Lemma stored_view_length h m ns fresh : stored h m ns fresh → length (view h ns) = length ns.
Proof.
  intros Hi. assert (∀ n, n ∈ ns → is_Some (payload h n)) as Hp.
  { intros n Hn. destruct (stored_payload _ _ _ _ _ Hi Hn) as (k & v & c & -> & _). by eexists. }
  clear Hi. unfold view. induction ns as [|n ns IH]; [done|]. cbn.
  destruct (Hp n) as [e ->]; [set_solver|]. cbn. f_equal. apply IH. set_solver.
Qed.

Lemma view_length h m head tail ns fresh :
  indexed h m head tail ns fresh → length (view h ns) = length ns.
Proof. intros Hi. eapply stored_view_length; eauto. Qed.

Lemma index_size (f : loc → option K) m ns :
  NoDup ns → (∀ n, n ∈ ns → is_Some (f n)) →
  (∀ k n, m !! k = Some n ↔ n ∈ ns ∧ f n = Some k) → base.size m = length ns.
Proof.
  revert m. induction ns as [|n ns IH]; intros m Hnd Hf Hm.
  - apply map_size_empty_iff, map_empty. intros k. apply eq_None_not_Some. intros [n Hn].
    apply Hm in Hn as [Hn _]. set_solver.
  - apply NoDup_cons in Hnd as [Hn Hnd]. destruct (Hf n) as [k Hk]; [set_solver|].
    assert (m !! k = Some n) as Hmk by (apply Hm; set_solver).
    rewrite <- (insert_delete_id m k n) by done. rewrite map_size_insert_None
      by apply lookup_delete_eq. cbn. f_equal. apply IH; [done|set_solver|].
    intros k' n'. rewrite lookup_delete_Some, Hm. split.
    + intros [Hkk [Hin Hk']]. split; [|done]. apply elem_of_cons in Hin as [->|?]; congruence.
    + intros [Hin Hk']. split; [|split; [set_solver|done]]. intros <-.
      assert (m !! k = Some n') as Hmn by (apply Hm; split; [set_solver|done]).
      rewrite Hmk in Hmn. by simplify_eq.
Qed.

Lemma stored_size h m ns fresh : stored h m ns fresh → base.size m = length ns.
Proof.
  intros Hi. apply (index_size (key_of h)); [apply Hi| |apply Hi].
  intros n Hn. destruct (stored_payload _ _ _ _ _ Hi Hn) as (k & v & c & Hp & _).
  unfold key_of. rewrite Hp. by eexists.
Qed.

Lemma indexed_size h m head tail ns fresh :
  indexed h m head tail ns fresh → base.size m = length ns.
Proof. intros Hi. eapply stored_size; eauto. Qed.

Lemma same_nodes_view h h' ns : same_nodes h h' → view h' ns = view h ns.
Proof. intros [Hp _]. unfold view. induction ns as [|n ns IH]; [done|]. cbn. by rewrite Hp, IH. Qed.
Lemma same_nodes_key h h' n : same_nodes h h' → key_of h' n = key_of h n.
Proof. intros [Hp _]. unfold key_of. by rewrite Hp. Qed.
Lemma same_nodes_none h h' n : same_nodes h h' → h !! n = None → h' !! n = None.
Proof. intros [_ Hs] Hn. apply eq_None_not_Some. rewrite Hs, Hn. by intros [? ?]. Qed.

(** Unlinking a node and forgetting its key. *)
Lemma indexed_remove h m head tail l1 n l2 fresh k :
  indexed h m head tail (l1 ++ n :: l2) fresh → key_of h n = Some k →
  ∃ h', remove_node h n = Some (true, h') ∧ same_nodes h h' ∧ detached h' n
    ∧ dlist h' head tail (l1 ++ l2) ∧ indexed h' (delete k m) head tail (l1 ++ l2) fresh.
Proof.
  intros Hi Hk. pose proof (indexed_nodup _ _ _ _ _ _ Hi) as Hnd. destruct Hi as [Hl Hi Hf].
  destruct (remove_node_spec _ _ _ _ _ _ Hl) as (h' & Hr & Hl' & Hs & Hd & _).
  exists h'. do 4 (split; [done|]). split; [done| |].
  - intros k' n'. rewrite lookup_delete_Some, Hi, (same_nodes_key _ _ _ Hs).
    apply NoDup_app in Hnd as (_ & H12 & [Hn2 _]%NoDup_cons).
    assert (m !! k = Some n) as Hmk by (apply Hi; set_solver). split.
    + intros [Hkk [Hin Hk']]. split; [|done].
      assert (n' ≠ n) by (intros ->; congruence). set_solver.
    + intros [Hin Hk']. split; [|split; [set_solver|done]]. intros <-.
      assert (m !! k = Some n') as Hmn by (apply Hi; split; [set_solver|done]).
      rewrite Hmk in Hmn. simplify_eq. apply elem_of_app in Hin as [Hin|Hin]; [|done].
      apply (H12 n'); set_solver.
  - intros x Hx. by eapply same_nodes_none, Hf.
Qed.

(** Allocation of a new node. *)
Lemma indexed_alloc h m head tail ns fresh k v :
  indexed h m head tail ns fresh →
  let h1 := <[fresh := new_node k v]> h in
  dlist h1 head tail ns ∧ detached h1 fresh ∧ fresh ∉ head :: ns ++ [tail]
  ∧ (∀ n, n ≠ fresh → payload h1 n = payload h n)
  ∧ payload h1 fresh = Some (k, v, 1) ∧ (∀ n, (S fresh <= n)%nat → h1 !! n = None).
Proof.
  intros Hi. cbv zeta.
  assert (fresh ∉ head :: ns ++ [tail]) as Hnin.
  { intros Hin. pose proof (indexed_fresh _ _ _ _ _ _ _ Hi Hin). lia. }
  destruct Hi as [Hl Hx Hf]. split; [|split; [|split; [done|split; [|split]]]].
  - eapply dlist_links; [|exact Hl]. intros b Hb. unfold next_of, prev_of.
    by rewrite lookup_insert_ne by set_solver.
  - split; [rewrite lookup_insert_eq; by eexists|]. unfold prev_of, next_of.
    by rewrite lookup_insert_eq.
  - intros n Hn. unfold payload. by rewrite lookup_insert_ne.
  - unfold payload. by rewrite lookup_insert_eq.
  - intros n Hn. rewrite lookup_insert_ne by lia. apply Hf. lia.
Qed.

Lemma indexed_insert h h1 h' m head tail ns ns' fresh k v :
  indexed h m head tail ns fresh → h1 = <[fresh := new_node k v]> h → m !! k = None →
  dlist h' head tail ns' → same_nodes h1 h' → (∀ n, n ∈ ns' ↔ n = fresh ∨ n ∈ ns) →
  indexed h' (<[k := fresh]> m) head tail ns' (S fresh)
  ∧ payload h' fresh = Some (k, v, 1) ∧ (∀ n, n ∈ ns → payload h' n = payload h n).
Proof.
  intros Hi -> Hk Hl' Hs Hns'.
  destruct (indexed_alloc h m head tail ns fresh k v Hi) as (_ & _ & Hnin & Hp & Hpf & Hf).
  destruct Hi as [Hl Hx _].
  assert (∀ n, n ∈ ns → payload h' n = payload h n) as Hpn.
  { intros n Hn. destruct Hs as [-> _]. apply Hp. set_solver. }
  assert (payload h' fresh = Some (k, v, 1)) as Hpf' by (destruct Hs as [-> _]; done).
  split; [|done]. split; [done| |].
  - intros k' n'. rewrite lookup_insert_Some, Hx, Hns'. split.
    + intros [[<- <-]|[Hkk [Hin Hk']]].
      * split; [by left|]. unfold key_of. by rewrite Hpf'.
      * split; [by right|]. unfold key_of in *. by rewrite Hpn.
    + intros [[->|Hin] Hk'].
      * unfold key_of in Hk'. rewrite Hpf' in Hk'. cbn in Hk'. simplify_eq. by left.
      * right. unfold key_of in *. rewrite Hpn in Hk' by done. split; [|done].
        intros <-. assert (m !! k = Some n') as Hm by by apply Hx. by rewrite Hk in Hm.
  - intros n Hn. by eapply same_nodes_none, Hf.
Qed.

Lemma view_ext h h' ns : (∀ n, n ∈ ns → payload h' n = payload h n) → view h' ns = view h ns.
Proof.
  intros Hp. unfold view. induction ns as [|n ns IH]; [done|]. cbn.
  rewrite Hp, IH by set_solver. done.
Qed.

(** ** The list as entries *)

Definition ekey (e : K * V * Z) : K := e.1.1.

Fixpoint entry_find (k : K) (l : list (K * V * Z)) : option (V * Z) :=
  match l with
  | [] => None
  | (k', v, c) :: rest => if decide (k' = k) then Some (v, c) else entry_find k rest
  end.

- - -

Find "Lemma indexed_remove h" in the entries above and copy that whole line exactly, then each line after it through the line that contains "intros Hi Hk.".

Lemma indexed_remove h m head tail l1 n l2 fresh k :
  indexed h m head tail (l1 ++ n :: l2) fresh → key_of h n = Some k →
  ∃ h', remove_node h n = Some (true, h') ∧ same_nodes h h' ∧ detached h' n
    ∧ dlist h' head tail (l1 ++ l2) ∧ indexed h' (delete k m) head tail (l1 ++ l2) fresh.
Proof.
  intros Hi Hk. pose proof (indexed_nodup _ _ _ _ _ _ Hi) as Hnd. destruct Hi as [Hl Hi Hf].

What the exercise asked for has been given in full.